⟨

(** * HubSpace authentication (hubspace_async/auth.py)

    A shallow embedding of the authentication module and the properties its
    specification states about it.

    The module is asynchronous Python.  A coroutine is embedded as a term of
    an inductive resumption monad [coro]: every place where the source talks
    to the outside (an HTTP exchange, the wall clock, the random source, an
    attribute of the shared authenticator object, the lock) is a node of the
    term, and the rest of the coroutine is the continuation below it.  One
    definition of each source function is then given two readings: a
    sequential interpreter [run] against an environment, and an interleaving
    step relation for several callers of one authenticator.

    Conventions of the embedding:
    - a Python [str] is a [string]; values decoded from JSON are [value]s;
    - POSIX timestamps (Python floats) are exact rationals [Q], in seconds;
    - exceptions are the constructors of [exn]; their messages are dropped;
    - logging calls have no effect on the behaviour and are left out. *)

From Stdlib Require Import ZArith QArith Lqa Ascii String List Lia.
From Stdlib.Strings Require Import Byte.
From stdpp Require Import base option list gmap strings.

Set Warnings "-register-all".

(** ** Python values and exceptions *)

(** What [json.loads] can produce: the values stored in the caches are
    whatever the token endpoint put in its JSON document. *)
Inductive value : Type :=
| VNone
| VBool (b : bool)
| VInt (n : Z)
| VFloat (q : Q)
| VStr (s : string)
| VList (l : list value)
| VDict (d : gmap string value).

(** Python's truth test, as used by [if not x]. *)
Definition truthy (v : value) : bool :=
  match v with
  | VNone => false
  | VBool b => b
  | VInt n => negb (n =? 0)%Z
  | VFloat q => negb (Qeq_bool q 0)
  | VStr s => negb (String.eqb s "")
  | VList l => match l with [] => false | _ => true end
  | VDict d => negb (bool_decide (d = ∅))
  end.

⟩

◆ THE PROBLEM:
Nothing except a number is needed: how many lines of the entries contain the word "with"?

◆ ANSWER TO THE EXERCISE:
2